- Palsud Location in Madhya Pradesh, India
- Coordinates: 21°49′N 74°58′E﻿ / ﻿21.82°N 74.96°E
- Country: India
- State: Madhya Pradesh
- District: Barwani

Population (2011)
- • Total: 10,113

Languages
- • Official: Hindi, Nimari
- Time zone: UTC+5:30 (IST)
- PIN: 451447

= Palsud =

Town in Madhya Pradesh, India

Palsud is a town and a Nagar Parishad in the Barwani District of Madhya Pradesh, Central India. It is entirely located in the Nimar region.

==Geography==
Palsud is located at and has an average elevation of 508 m. It is in the Satpura mountain range on the banks of the Goi River.

==Demographics==
According to the 2011 Census of India, Palsud has a population of 10,113, with 5,207 males and 4,906 females. Children aged 0-6 make up 1,670 individuals, accounting for 16.51% of the total population.

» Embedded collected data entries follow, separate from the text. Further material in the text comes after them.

(** [n] distinct indices within [0, n) are all of them. *)
Lemma indices_cover (zs : list Z) :
  NoDup zs ->
  Forall (fun z => (0 <= z < Z.of_nat (length zs))%Z) zs ->
  forall i, (i < length zs)%nat -> Z.of_nat i ∈ zs.
Proof.
  intros Hnd Hrange i Hi.
  assert (Hnd' : NoDup (Z.to_nat <$> zs)).
  { apply NoDup_fmap_2_strong; [|exact Hnd].
    intros x y Hx Hy Hxy. rewrite Forall_forall in Hrange.
    pose proof (Hrange x Hx). pose proof (Hrange y Hy). lia. }
  assert (Hsub : (Z.to_nat <$> zs) ⊆+ seq 0 (length zs)).
  { apply NoDup_submseteq; [exact Hnd'|]. intros k Hk.
    apply list_elem_of_fmap in Hk as (z & -> & Hz).
    rewrite Forall_forall in Hrange. pose proof (Hrange z Hz).
    apply elem_of_seq. lia. }
  apply submseteq_length_Permutation in Hsub;
    [|rewrite length_seq, length_fmap; lia].
  assert (Hin : i ∈ Z.to_nat <$> zs).
  { rewrite Hsub. apply elem_of_seq. lia. }
  apply list_elem_of_fmap in Hin as (z & -> & Hz).
  rewrite Forall_forall in Hrange. pose proof (Hrange z Hz).
  rewrite Z2Nat.id by lia. exact Hz.
Qed.

(** Indices within [0, n) that are not distinct leave one out. *)
Lemma index_left_out (zs : list Z) :
  ~ NoDup zs ->
  Forall (fun z => (0 <= z < Z.of_nat (length zs))%Z) zs ->
  exists i, (i < length zs)%nat /\ Z.of_nat i ∉ zs.
Proof.
  intros Hdup Hrange.
  destruct (decide (Forall (fun i => Z.of_nat i ∈ zs) (seq 0 (length zs))))
    as [Hall|Hnot].
  - exfalso. apply Hdup.
    assert (Hsub : seq 0 (length zs) ⊆+ (Z.to_nat <$> zs)).
    { apply NoDup_submseteq; [apply NoDup_seq|]. intros i Hi.
      rewrite Forall_forall in Hall. specialize (Hall i Hi).
      apply list_elem_of_fmap. exists (Z.of_nat i). split; [lia|exact Hall]. }
    apply submseteq_length_Permutation in Hsub;
      [|rewrite length_seq, length_fmap; lia].
    apply (NoDup_fmap_1 Z.to_nat). rewrite <- Hsub. apply NoDup_seq.
  - apply not_Forall_Exists in Hnot; [|intros i; apply _].
    apply Exists_exists in Hnot as (i & Hi & Hout).
    apply elem_of_seq in Hi. exists i. split; [lia|exact Hout].
Qed.

(** Loading a classmap whose indices are within [0, n). *)
Lemma load_in_range (items : list (string * Z)) :
  items <> [] ->
  Forall (fun nz => (0 <= nz.2 < Z.of_nat (length items))%Z) items ->
  exists l,
    load_class_names (integer_classmap items) = Ok (Some l)
    /\ length l = length items
    /\ (forall i, (i < length items)%nat -> Z.of_nat i ∉ items.*2 -> l !! i = Some "")
    /\ (NoDup (items.*2) ->
        forall name z, (name, z) ∈ items -> l !! Z.to_nat z = Some name).
Proof.
  intros Hne Hrange. unfold load_class_names.
  destruct (integer_classmap items) as [|kv data] eqn:Hdata.
  { destruct items; [congruence|discriminate]. }
  rewrite <- Hdata. clear kv data Hdata.
  rewrite length_replicate, length_fmap.
  assert (Hlen : length (integer_classmap items) = length items)
    by apply length_fmap.
  rewrite Hlen, checks_of_integers. cbn [rbind].
  replace (forallb id _) with true
    by (symmetry; apply all_checks; eapply Forall_impl; [exact Hrange|]; simpl; lia).
  cbn [negb].
  destruct (assign_names_in_range items (replicate (length items) ""))
    as (l & Hl & Hlenl & Hkeep & Hplace).
  { rewrite length_replicate. exact Hrange. }
  rewrite Hl. cbn [rbind]. exists l. rewrite length_replicate in Hlenl.
  split; [reflexivity|]. split; [exact Hlenl|]. split; [|exact Hplace].
  intros i Hi Hout. rewrite (Hkeep i Hout). apply lookup_replicate_2. exact Hi.
Qed.

(** X1: a classmap of [n] names with pairwise distinct integer indices
    within [0, n) loads as the list of length [n] that holds, at every
    position, the name mapped to that position, and nothing else. *)
Theorem classmap_is_inverse_map (items : list (string * Z)) :
  items <> [] ->
  Forall (fun nz => (0 <= nz.2 < Z.of_nat (length items))%Z) items ->
  NoDup (items.*2) ->
  exists l,
    load_class_names (integer_classmap items) = Ok (Some l)
    /\ length l = length items
    /\ forall i name, l !! i = Some name <-> (name, Z.of_nat i) ∈ items.
Proof.
  intros Hne Hrange Hnd.
  destruct (load_in_range items Hne Hrange) as (l & Hl & Hlen & _ & Hplace).
  exists l. split; [exact Hl|]. split; [exact Hlen|].
  intros i name. split.
  - intros Hi.
    assert (Hlt : (i < length items)%nat)
      by (rewrite <- Hlen; eapply lookup_lt_Some; exact Hi).
    assert (Hin : Z.of_nat i ∈ items.*2).
    { apply indices_cover; [exact Hnd| |rewrite length_fmap; exact Hlt].
      rewrite length_fmap. apply Forall_fmap. exact Hrange. }
    apply list_elem_of_fmap in Hin as ([name' z] & Hz & Hin). simpl in Hz. subst z.
    pose proof (Hplace Hnd name' _ Hin) as Hi'. rewrite Nat2Z.id in Hi'.
    assert (name = name') by congruence. subst name'. exact Hin.
  - intros Hin. pose proof (Hplace Hnd name _ Hin) as Hi.
    rewrite Nat2Z.id in Hi. exact Hi.
Qed.

Lemma classmap_is_inverse_map_witness :
  exists l,
    load_class_names (integer_classmap [("dog", 1%Z); ("cat", 0%Z); ("owl", 2%Z)])
    = Ok (Some l)
    /\ length l = 3%nat
    /\ forall i name,
         l !! i = Some name
         <-> (name, Z.of_nat i) ∈ [("dog", 1%Z); ("cat", 0%Z); ("owl", 2%Z)].
Proof.
  apply (classmap_is_inverse_map [("dog", 1%Z); ("cat", 0%Z); ("owl", 2%Z)]).
  - discriminate.
  - repeat constructor; simpl; lia.
  - apply (bool_decide_unpack _). vm_compute. exact I.
Defined.

(** X2: indices within [0, n) that are not pairwise distinct pass the
    validation: the list is built, a later name overwrites an earlier one,
    and some position keeps the empty name. *)
Theorem classmap_duplicate_index_leaves_blank (items : list (string * Z)) :
  Forall (fun nz => (0 <= nz.2 < Z.of_nat (length items))%Z) items ->
  ~ NoDup (items.*2) ->
  exists l,
    load_class_names (integer_classmap items) = Ok (Some l)
    /\ length l = length items
    /\ "" ∈ l.
Proof.
  intros Hrange Hdup.
  assert (Hne : items <> []) by (intros ->; apply Hdup; constructor).
  destruct (load_in_range items Hne Hrange) as (l & Hl & Hlen & Hblank & _).
  exists l. split; [exact Hl|]. split; [exact Hlen|].
  destruct (index_left_out (items.*2) Hdup) as (i & Hi & Hout).
  { rewrite length_fmap. apply Forall_fmap. exact Hrange. }
  rewrite length_fmap in Hi.
  eapply list_elem_of_lookup_2. apply (Hblank i Hi Hout).
Qed.

Lemma classmap_duplicate_index_leaves_blank_witness :
  exists l,
    load_class_names (integer_classmap [("cat", 0%Z); ("dog", 0%Z)]) = Ok (Some l)
    /\ length l = 2%nat
    /\ "" ∈ l.
Proof.
  apply (classmap_duplicate_index_leaves_blank [("cat", 0%Z); ("dog", 0%Z)]).
  - repeat constructor; simpl; lia.
  - intros Hnd. apply NoDup_cons in Hnd as [Hnotin _]. apply Hnotin. simpl. left.
Defined.

(** Indices that wrap around are assigned as well. *)
Lemma assign_names_wrapping (items : list (string * Z)) : forall class_names,
  Forall (fun nz => (- Z.of_nat (length class_names) <= nz.2
                     < Z.of_nat (length class_names))%Z) items ->
  exists l,
    assign_names class_names (integer_classmap items) = Ok l
    /\ length l = length class_names.
Proof.
  induction items as [|[name z] items IH]; intros cn Hrange; [exists cn; auto|].
  apply Forall_cons in Hrange as [Hz Hrange]. simpl in Hz.
  unfold integer_classmap in *. rewrite fmap_cons.
  cbn [assign_names assign_name fst snd]. unfold list_setitem.
  destruct ((0 <=? z) && (z <? Z.of_nat (length cn)))%Z eqn:Hpos; cbn [rbind].
  - destruct (IH (<[Z.to_nat z := name]> cn)) as (l & Hl & Hlen);
      [rewrite length_insert; exact Hrange|].
    exists l. rewrite length_insert in Hlen. auto.
  - replace ((- Z.of_nat (length cn) <=? z) && (z <? 0))%Z with true
      by (symmetry; apply andb_true_iff; apply andb_false_iff in Hpos; lia).
    cbn [rbind].
    destruct (IH (<[Z.to_nat (Z.of_nat (length cn) + z) := name]> cn))
      as (l & Hl & Hlen); [rewrite length_insert; exact Hrange|].
    exists l. rewrite length_insert in Hlen. auto.
Qed.

(** An index below [-n] stops the assignments. *)
Lemma assign_names_index_error (items : list (string * Z)) : forall class_names,
  Forall (fun nz => (nz.2 < Z.of_nat (length class_names))%Z) items ->
  Exists (fun nz => (nz.2 < - Z.of_nat (length class_names))%Z) items ->
  assign_names class_names (integer_classmap items) = Raise IndexError.
Proof.
  induction items as [|[name z] items IH]; intros cn Hhigh Hlow;
    [apply Exists_nil in Hlow; contradiction|].
  apply Forall_cons in Hhigh as [Hz Hhigh]. simpl in Hz.
  unfold integer_classmap in *. rewrite fmap_cons.
  cbn [assign_names assign_name fst snd]. unfold list_setitem.
  destruct ((0 <=? z) && (z <? Z.of_nat (length cn)))%Z eqn:Hpos; cbn [rbind].
  - apply Exists_cons in Hlow as [Hlow|Hlow]; [simpl in Hlow; lia|].
    apply IH; rewrite length_insert; assumption.
  - destruct ((- Z.of_nat (length cn) <=? z) && (z <? 0))%Z eqn:Hneg; cbn [rbind];
      [|reflexivity].
    apply Exists_cons in Hlow as [Hlow|Hlow]; [simpl in Hlow; lia|].
    apply IH; rewrite length_insert; assumption.
Qed.

(** X3: the three outcomes of loading a classmap of [n] integer indices.
    The invalid-data error is raised exactly when some index is [>= n];
    [IndexError] escapes from the assignment exactly when every index is
    [< n] and some index is [< -n]; the list is built exactly when every
    index lies in [-n, n), negative indices counting from the end. *)
Theorem classmap_integer_outcomes (items : list (string * Z)) :
  items <> [] ->
  let n := Z.of_nat (length items) in
  let r := load_class_names (integer_classmap items) in
  (r = Raise (RuntimeError invalid_data_msg)
   <-> Exists (fun nz => (n <= nz.2)%Z) items)
  /\ (r = Raise IndexError
      <-> Forall (fun nz => (nz.2 < n)%Z) items
          /\ Exists (fun nz => (nz.2 < - n)%Z) items)
  /\ ((exists l, r = Ok (Some l) /\ length l = length items)
      <-> Forall (fun nz => (- n <= nz.2 < n)%Z) items).
Proof.
  intros Hne n r.
  assert (Hrun : Forall (fun nz => (nz.2 < n)%Z) items ->
                 r = rbind (assign_names (replicate (length items) "")
                              (integer_classmap items))
                       (fun cn => Ok (Some cn))).
  { intros Hhigh. subst r. unfold load_class_names.
    destruct (integer_classmap items) as [|kv data] eqn:Hdata.
    { destruct items; [congruence|discriminate]. }
    rewrite <- Hdata. clear kv data Hdata.
    rewrite length_replicate, length_fmap.
    assert (Hlen : length (integer_classmap items) = length items)
      by apply length_fmap.
    rewrite Hlen, checks_of_integers. cbn [rbind].
    replace (forallb id _) with true by (symmetry; apply all_checks; exact Hhigh).
    reflexivity. }
  destruct (Forall_Exists_dec
              (fun nz : string * Z => (nz.2 < n)%Z)
              (fun nz : string * Z => (n <= nz.2)%Z)
              (fun nz => Z_lt_le_dec nz.2 n) items) as [Hhigh|Hbig].
  - (* every index is below n *)
    assert (Hnobig : ~ Exists (fun nz : string * Z => (n <= nz.2)%Z) items).
    { intros Hex. apply Exists_exists in Hex as (nz & Hin & Hge).
      rewrite Forall_forall in Hhigh. specialize (Hhigh nz Hin). simpl in *. lia. }
    destruct (Forall_Exists_dec
                (fun nz : string * Z => (- n <= nz.2)%Z)
                (fun nz : string * Z => (nz.2 < - n)%Z)
                (fun nz => match Z_lt_le_dec nz.2 (- n) with
                           | left Hlt => right Hlt
                           | right Hle => left Hle
                           end) items) as [Hlow|Hfar].
    + (* every index is within [-n, n) *)
      assert (Hboth : Forall (fun nz : string * Z => (- n <= nz.2 < n)%Z) items).
      { apply Forall_forall. intros nz Hin. rewrite Forall_forall in Hhigh, Hlow.
        split; [apply Hlow|apply Hhigh]; exact Hin. }
      destruct (assign_names_wrapping items (replicate (length items) ""))
        as (l & Hl & Hlen); [rewrite length_replicate; exact Hboth|].
      rewrite length_replicate in Hlen.
      assert (Hr : r = Ok (Some l)) by (rewrite (Hrun Hhigh), Hl; reflexivity).
      split; [|split].
      * rewrite Hr. split; [discriminate|intros Hex; contradiction].
      * rewrite Hr. split; [discriminate|]. intros [_ Hex]. exfalso.
        apply Exists_exists in Hex as (nz & Hin & Hlt).
        rewrite Forall_forall in Hlow. specialize (Hlow nz Hin). simpl in *. lia.
      * split; [intros _; exact Hboth|]. intros _. exists l. auto.
    + (* some index is below -n *)
      assert (Hr : r = Raise IndexError).
      { rewrite (Hrun Hhigh), assign_names_index_error; [reflexivity| |];
          rewrite length_replicate; assumption. }
      split; [|split].
      * rewrite Hr. split; [discriminate|intros Hex; contradiction].
      * split; [intros _; auto|intros _; exact Hr].
      * rewrite Hr. split; [intros (l & Hl & _); discriminate|].
        intros Hboth. exfalso. apply Exists_exists in Hfar as (nz & Hin & Hlt).
        rewrite Forall_forall in Hboth. specialize (Hboth nz Hin). simpl in *. lia.
  - (* some index is n or more *)
    assert (Hr : r = Raise (RuntimeError invalid_data_msg))
      by (apply invalid_data_iff_too_large; assumption).
    assert (Hnot : ~ Forall (fun nz : string * Z => (nz.2 < n)%Z) items).
    { intros Hall. apply Exists_exists in Hbig as (nz & Hin & Hge).
      rewrite Forall_forall in Hall. specialize (Hall nz Hin). simpl in *. lia. }
    split; [|split].
    + split; [intros _; exact Hbig|intros _; exact Hr].
    + rewrite Hr. split; [discriminate|]. intros [Hall _]. contradiction.
    + rewrite Hr. split; [intros (l & Hl & _); discriminate|].
      intros Hboth. exfalso. apply Hnot. eapply Forall_impl; [exact Hboth|].
      simpl. intros nz Hnz. lia.
Qed.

==Educational organizations==
There are number of educational institutions in Palsud, such as Government College, Palsud, and a Government Boys and Government Girls schools.

==Transport==
Palsud is connected with mejor highway MP State Highway 39A, Barwani is 35 km away from Palsud.
Palsud is connected by private bus services to all nearest major cities.